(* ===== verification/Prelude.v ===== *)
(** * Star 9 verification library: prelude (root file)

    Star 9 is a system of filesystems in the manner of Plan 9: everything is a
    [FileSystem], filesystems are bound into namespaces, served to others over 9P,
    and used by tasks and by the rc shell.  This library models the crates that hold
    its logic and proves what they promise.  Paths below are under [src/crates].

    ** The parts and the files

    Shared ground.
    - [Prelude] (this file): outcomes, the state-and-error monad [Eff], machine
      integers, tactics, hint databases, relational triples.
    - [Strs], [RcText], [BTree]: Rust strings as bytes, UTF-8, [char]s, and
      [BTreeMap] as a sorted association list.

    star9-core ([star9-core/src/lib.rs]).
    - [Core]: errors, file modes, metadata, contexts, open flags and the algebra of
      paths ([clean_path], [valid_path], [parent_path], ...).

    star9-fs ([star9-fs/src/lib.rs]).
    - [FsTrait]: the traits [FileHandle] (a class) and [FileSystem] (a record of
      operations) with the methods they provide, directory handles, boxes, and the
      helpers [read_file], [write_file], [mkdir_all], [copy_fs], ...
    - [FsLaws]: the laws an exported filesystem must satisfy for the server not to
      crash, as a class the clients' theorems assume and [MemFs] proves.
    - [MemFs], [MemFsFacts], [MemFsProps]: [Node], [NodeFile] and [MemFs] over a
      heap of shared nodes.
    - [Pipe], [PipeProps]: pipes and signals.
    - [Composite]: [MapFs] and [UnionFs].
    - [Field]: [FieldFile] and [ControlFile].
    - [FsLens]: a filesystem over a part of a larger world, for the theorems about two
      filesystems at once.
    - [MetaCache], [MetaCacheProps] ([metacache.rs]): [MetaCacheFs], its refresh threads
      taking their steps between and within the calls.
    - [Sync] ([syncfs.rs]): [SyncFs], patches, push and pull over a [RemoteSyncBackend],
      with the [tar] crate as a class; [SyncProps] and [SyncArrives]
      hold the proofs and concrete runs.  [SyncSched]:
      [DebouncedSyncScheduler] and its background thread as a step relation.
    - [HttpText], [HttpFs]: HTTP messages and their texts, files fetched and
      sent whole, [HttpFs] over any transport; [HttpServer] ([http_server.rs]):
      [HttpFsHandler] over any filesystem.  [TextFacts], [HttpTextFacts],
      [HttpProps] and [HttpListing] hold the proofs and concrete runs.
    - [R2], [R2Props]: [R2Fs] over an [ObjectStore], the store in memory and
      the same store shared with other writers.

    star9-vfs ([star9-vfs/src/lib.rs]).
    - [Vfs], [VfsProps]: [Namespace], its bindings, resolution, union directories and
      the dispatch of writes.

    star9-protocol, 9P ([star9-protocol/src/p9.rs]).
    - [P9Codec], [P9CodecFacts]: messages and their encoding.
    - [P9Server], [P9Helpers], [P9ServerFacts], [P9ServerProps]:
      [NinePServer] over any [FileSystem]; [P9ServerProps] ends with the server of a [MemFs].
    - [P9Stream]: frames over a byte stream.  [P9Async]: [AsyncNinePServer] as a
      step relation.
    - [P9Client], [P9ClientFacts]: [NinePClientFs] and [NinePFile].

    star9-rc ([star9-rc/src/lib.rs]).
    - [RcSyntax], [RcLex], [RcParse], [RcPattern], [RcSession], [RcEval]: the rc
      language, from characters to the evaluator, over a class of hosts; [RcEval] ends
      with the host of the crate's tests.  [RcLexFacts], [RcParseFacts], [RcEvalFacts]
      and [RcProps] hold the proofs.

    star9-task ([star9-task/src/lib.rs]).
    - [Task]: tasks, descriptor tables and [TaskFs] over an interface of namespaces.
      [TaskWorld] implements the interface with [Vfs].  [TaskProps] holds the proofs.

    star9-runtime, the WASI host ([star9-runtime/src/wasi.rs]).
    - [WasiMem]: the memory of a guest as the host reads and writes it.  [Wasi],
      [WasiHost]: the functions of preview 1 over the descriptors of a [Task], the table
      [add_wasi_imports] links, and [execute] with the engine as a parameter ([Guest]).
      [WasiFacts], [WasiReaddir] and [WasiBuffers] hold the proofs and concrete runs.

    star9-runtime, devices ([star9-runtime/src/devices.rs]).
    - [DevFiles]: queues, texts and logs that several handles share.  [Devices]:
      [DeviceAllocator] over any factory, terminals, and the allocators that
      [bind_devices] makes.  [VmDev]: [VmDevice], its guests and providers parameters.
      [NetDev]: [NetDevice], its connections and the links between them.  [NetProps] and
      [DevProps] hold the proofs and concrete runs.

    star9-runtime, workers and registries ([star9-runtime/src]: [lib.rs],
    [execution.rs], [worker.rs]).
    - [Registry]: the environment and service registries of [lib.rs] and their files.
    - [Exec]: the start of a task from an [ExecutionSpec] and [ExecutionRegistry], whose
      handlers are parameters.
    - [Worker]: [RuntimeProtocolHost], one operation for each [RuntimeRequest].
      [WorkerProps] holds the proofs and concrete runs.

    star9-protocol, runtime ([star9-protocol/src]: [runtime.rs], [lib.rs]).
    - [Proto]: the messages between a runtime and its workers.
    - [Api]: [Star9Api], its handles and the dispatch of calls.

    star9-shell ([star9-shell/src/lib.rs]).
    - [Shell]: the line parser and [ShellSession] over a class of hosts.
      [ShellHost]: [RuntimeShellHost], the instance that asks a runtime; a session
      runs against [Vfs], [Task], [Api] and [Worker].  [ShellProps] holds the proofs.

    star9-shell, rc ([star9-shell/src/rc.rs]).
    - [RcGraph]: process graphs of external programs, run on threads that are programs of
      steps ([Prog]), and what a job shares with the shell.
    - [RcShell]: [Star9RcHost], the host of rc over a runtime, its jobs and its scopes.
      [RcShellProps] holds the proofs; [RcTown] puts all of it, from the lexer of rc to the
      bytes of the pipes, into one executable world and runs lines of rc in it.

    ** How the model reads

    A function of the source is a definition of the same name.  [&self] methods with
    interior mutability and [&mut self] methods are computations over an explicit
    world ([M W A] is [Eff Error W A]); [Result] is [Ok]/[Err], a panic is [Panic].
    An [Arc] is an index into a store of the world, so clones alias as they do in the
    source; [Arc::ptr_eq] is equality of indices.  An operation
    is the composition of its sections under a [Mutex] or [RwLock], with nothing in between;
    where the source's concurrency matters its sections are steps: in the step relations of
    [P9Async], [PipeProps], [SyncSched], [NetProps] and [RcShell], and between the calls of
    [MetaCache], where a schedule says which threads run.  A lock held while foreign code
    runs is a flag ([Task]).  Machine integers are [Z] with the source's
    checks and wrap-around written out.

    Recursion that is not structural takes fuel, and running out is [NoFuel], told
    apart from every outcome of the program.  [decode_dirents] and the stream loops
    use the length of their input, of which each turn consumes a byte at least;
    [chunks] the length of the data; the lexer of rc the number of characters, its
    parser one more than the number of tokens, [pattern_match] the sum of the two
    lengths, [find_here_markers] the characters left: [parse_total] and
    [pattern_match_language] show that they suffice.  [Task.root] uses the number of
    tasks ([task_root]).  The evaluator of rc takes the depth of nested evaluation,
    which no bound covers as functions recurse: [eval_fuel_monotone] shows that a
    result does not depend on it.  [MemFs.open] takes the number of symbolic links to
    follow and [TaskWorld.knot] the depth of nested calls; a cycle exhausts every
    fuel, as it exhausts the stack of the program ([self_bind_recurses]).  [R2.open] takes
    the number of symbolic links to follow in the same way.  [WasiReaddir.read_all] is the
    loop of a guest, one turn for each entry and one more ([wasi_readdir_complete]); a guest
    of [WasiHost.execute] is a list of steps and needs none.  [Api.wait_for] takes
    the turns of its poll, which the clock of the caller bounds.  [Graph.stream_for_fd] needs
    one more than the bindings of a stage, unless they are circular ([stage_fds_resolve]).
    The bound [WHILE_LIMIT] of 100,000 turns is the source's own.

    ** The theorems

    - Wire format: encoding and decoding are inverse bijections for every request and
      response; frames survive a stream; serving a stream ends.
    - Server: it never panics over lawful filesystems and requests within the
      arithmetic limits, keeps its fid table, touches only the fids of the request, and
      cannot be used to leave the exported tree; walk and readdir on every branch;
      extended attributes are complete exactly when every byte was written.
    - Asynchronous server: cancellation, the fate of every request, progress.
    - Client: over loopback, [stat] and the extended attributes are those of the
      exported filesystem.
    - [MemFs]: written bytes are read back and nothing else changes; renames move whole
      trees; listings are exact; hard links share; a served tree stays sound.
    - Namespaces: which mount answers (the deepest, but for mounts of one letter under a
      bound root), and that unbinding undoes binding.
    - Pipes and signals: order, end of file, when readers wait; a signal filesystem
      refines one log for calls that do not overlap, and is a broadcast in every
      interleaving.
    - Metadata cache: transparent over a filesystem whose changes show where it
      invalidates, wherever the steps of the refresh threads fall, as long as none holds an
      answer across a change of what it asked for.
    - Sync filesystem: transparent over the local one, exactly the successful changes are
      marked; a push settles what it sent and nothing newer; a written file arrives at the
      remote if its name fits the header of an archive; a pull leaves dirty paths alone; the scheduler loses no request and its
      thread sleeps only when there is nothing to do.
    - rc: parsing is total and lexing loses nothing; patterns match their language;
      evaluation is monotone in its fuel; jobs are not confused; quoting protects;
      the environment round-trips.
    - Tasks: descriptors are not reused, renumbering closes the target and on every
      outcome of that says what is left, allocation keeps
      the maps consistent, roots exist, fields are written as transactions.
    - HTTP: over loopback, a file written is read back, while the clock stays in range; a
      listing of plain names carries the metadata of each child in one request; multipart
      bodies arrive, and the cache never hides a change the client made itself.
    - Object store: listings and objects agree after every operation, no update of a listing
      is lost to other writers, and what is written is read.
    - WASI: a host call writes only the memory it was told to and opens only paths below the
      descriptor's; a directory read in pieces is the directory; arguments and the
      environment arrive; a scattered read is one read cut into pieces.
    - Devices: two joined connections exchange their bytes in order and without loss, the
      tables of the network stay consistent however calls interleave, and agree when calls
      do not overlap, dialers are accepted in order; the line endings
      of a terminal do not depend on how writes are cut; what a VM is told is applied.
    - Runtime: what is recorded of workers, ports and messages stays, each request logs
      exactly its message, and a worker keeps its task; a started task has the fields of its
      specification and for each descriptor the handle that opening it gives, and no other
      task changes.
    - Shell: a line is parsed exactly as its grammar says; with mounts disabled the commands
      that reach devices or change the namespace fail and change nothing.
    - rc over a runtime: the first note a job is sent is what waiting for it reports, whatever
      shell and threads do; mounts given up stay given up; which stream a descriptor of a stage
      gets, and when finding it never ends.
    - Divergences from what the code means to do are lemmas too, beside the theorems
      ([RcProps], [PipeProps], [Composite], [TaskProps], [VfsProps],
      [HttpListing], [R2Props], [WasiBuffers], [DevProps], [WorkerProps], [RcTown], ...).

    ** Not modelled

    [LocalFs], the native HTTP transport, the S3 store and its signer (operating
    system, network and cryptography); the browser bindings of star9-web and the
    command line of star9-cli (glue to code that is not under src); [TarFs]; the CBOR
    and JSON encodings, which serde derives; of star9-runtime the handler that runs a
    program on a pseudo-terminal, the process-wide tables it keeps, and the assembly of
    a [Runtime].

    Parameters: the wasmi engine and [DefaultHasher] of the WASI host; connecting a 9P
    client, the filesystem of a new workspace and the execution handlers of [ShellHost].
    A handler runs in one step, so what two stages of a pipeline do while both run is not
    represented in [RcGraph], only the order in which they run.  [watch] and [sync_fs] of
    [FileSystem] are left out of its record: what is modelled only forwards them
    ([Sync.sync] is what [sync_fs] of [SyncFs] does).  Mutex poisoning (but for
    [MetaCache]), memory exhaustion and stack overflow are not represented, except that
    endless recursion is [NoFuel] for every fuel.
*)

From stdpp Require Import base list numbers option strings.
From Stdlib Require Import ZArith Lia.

○ ○ ○

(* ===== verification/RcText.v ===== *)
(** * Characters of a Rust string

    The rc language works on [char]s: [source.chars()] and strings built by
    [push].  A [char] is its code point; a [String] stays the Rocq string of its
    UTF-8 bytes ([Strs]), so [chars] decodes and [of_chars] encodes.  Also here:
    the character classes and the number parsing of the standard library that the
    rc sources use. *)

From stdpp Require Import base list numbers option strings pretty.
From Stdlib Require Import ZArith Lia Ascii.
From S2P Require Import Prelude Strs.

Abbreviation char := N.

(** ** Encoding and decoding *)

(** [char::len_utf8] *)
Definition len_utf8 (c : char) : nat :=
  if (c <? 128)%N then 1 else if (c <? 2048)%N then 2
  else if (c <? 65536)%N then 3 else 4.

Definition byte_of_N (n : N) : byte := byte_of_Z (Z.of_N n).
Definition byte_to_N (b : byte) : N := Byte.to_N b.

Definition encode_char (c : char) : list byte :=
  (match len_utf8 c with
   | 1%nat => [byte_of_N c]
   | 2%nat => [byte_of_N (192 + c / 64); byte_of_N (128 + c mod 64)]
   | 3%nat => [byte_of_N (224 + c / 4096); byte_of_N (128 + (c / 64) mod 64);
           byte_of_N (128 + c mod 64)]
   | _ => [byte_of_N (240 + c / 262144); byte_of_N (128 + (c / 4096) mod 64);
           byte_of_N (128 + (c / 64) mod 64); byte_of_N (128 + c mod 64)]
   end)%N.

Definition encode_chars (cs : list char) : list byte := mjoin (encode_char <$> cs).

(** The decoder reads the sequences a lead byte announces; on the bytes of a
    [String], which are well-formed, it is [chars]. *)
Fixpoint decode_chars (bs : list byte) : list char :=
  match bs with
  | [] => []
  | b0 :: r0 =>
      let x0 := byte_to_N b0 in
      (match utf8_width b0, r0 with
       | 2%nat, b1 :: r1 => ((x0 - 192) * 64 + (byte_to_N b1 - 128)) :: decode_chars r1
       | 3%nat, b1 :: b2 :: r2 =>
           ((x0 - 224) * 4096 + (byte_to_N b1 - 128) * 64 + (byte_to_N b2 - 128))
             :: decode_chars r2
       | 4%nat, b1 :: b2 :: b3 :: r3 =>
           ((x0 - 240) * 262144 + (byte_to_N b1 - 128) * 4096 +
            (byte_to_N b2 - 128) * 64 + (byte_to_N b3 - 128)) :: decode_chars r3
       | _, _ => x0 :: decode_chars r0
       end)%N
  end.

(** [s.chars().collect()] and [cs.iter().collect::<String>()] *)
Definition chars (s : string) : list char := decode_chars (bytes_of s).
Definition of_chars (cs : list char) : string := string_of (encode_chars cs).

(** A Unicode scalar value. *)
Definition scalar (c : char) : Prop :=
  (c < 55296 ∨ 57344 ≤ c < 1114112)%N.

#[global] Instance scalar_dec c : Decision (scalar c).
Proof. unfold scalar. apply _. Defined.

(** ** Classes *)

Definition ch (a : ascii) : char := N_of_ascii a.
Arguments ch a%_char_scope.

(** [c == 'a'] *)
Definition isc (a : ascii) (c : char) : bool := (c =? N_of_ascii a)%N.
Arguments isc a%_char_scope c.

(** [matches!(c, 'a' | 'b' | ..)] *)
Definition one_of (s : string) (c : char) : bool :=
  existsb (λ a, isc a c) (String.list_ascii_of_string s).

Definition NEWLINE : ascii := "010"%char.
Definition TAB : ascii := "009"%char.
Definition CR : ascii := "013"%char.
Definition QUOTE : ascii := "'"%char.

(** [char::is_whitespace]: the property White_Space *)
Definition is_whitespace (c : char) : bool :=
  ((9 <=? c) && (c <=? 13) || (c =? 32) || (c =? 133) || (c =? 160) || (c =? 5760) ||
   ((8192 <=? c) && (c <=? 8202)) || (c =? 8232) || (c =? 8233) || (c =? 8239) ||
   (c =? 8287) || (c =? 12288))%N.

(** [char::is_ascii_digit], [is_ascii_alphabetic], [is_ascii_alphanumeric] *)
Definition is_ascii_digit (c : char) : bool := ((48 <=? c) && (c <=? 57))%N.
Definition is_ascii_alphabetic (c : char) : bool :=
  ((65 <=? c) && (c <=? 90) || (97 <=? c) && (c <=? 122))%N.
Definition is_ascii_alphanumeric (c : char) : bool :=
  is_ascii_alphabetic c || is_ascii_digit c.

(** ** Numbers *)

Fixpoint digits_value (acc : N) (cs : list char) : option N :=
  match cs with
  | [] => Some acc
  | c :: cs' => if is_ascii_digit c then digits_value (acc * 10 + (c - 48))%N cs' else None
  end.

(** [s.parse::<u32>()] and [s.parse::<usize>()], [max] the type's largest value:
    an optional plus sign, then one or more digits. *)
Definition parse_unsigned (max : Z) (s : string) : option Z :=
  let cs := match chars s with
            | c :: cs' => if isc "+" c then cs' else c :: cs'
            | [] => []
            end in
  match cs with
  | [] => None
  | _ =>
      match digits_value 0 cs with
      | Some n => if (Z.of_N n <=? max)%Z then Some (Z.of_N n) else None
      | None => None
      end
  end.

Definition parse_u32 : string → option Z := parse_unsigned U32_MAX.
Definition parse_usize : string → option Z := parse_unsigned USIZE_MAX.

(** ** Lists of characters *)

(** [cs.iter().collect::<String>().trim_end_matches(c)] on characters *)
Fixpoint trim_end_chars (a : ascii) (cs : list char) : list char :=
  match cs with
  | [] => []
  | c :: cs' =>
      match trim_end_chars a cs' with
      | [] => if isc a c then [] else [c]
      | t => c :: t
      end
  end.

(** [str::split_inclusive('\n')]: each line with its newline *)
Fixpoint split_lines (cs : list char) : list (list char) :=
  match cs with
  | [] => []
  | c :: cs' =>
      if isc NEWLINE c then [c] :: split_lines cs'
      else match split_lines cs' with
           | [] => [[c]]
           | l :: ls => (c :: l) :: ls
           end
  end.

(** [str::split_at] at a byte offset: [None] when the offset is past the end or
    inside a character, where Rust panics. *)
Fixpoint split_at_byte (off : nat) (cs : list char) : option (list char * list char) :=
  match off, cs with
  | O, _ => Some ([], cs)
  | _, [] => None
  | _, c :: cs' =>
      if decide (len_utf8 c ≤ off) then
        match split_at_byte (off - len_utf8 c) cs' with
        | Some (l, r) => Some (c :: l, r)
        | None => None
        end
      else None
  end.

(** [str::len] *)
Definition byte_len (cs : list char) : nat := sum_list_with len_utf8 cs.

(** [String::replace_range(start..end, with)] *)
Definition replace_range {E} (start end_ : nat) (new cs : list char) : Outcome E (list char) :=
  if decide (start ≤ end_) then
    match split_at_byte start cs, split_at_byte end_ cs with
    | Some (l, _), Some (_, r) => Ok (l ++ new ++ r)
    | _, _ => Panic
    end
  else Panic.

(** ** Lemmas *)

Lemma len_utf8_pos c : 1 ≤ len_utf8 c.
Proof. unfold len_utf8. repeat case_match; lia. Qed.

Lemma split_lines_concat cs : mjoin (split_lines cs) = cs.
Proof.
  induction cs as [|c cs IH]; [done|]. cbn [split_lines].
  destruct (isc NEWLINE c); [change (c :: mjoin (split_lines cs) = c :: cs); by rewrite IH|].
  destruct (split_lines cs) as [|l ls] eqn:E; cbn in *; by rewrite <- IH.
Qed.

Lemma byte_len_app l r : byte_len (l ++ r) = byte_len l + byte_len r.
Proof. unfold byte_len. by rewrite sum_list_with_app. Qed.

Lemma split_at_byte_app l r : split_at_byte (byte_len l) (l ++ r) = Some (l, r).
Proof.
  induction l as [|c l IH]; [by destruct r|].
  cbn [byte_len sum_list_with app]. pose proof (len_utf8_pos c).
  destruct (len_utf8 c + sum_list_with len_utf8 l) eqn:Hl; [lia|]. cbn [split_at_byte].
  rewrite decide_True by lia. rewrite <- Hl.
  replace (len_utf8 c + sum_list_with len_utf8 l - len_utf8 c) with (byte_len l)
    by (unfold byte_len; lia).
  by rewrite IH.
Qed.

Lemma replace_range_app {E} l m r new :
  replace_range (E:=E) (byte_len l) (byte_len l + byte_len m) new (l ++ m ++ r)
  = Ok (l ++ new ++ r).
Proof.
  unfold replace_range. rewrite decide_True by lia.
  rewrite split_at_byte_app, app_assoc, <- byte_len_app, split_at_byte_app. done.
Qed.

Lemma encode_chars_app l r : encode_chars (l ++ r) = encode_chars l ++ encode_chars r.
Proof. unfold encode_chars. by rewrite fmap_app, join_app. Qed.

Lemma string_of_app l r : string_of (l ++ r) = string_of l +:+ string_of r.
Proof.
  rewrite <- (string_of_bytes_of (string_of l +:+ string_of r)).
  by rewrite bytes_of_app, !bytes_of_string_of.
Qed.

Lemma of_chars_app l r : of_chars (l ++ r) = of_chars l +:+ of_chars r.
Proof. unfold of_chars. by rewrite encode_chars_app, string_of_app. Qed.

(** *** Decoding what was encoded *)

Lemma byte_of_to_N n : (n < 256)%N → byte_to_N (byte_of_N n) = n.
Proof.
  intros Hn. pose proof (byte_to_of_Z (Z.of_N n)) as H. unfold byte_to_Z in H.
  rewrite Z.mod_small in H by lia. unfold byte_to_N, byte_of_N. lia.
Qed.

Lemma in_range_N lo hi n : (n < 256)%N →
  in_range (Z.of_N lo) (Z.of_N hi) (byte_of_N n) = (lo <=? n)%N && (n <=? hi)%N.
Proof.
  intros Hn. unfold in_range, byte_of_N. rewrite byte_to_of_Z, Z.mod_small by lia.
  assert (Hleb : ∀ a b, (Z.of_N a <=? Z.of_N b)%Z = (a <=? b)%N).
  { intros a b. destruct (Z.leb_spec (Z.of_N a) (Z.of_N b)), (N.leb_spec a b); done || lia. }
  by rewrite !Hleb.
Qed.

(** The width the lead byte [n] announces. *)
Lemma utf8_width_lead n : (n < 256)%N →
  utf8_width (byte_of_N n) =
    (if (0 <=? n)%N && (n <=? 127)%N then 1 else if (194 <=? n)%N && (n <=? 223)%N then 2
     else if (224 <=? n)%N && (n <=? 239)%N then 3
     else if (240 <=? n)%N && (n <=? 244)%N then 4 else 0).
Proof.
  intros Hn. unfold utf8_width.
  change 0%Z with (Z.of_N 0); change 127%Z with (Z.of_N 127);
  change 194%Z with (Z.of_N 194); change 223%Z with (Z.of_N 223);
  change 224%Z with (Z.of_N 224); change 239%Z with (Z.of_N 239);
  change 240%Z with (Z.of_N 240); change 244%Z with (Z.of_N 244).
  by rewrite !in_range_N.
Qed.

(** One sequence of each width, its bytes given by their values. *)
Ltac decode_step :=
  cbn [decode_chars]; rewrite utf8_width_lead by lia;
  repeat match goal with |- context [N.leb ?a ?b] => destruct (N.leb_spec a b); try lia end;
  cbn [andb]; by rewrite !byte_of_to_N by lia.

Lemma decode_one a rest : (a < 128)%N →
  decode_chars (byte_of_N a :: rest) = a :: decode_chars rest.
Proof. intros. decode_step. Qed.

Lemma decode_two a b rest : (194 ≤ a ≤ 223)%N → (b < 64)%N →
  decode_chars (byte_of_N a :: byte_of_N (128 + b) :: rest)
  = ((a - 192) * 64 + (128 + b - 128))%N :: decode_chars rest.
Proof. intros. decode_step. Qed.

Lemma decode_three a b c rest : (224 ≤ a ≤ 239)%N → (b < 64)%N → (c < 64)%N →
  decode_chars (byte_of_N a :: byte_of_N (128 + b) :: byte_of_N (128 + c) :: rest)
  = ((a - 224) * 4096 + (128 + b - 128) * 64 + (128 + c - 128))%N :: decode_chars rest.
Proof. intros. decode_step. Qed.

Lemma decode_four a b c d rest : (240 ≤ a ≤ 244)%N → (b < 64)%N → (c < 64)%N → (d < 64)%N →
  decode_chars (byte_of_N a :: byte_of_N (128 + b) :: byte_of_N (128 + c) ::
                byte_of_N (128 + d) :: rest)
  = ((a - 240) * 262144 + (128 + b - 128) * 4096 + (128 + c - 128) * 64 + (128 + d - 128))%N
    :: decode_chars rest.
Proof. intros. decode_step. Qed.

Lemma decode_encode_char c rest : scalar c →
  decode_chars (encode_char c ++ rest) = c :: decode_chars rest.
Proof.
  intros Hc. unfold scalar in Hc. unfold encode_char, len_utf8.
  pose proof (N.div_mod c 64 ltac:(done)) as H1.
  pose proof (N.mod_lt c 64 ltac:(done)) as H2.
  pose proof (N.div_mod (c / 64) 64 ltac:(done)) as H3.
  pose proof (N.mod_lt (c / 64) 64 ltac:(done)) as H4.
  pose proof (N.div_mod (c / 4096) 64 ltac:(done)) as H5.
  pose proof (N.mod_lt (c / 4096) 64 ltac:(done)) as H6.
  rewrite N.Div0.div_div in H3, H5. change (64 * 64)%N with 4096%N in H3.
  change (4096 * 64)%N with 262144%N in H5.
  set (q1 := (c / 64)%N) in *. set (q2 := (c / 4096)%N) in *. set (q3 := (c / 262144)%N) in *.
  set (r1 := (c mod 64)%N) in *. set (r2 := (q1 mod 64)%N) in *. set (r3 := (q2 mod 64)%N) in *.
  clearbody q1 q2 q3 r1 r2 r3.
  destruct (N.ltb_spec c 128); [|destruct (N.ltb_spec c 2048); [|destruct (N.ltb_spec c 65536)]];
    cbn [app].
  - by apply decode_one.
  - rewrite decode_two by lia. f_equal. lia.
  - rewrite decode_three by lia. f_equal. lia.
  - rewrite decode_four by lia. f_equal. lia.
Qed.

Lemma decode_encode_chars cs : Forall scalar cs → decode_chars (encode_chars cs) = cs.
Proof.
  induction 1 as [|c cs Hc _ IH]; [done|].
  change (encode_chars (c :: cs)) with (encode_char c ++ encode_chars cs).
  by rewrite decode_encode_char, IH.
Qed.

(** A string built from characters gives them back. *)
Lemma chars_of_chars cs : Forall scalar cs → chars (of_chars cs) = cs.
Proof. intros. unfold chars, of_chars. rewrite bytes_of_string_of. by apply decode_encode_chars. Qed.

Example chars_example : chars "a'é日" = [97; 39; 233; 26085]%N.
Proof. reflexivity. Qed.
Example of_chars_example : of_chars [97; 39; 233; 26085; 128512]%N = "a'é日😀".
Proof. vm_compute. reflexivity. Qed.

○ ○ ○

#### [Task goal]
Starting at the line that has "(* ===== verification/Prelude.v ===== *)" and ending at the line that has "sent whole, [HttpFs]", please write out the lines above exactly, leaving out all others.

#### [Solution for this exercise]
(* ===== verification/Prelude.v ===== *)
(** * Star 9 verification library: prelude (root file)

    Star 9 is a system of filesystems in the manner of Plan 9: everything is a
    [FileSystem], filesystems are bound into namespaces, served to others over 9P,
    and used by tasks and by the rc shell.  This library models the crates that hold
    its logic and proves what they promise.  Paths below are under [src/crates].

    ** The parts and the files

    Shared ground.
    - [Prelude] (this file): outcomes, the state-and-error monad [Eff], machine
      integers, tactics, hint databases, relational triples.
    - [Strs], [RcText], [BTree]: Rust strings as bytes, UTF-8, [char]s, and
      [BTreeMap] as a sorted association list.

    star9-core ([star9-core/src/lib.rs]).
    - [Core]: errors, file modes, metadata, contexts, open flags and the algebra of
      paths ([clean_path], [valid_path], [parent_path], ...).

    star9-fs ([star9-fs/src/lib.rs]).
    - [FsTrait]: the traits [FileHandle] (a class) and [FileSystem] (a record of
      operations) with the methods they provide, directory handles, boxes, and the
      helpers [read_file], [write_file], [mkdir_all], [copy_fs], ...
    - [FsLaws]: the laws an exported filesystem must satisfy for the server not to
      crash, as a class the clients' theorems assume and [MemFs] proves.
    - [MemFs], [MemFsFacts], [MemFsProps]: [Node], [NodeFile] and [MemFs] over a
      heap of shared nodes.
    - [Pipe], [PipeProps]: pipes and signals.
    - [Composite]: [MapFs] and [UnionFs].
    - [Field]: [FieldFile] and [ControlFile].
    - [FsLens]: a filesystem over a part of a larger world, for the theorems about two
      filesystems at once.
    - [MetaCache], [MetaCacheProps] ([metacache.rs]): [MetaCacheFs], its refresh threads
      taking their steps between and within the calls.
    - [Sync] ([syncfs.rs]): [SyncFs], patches, push and pull over a [RemoteSyncBackend],
      with the [tar] crate as a class; [SyncProps] and [SyncArrives]
      hold the proofs and concrete runs.  [SyncSched]:
      [DebouncedSyncScheduler] and its background thread as a step relation.
    - [HttpText], [HttpFs]: HTTP messages and their texts, files fetched and
      sent whole, [HttpFs] over any transport; [HttpServer] ([http_server.rs]):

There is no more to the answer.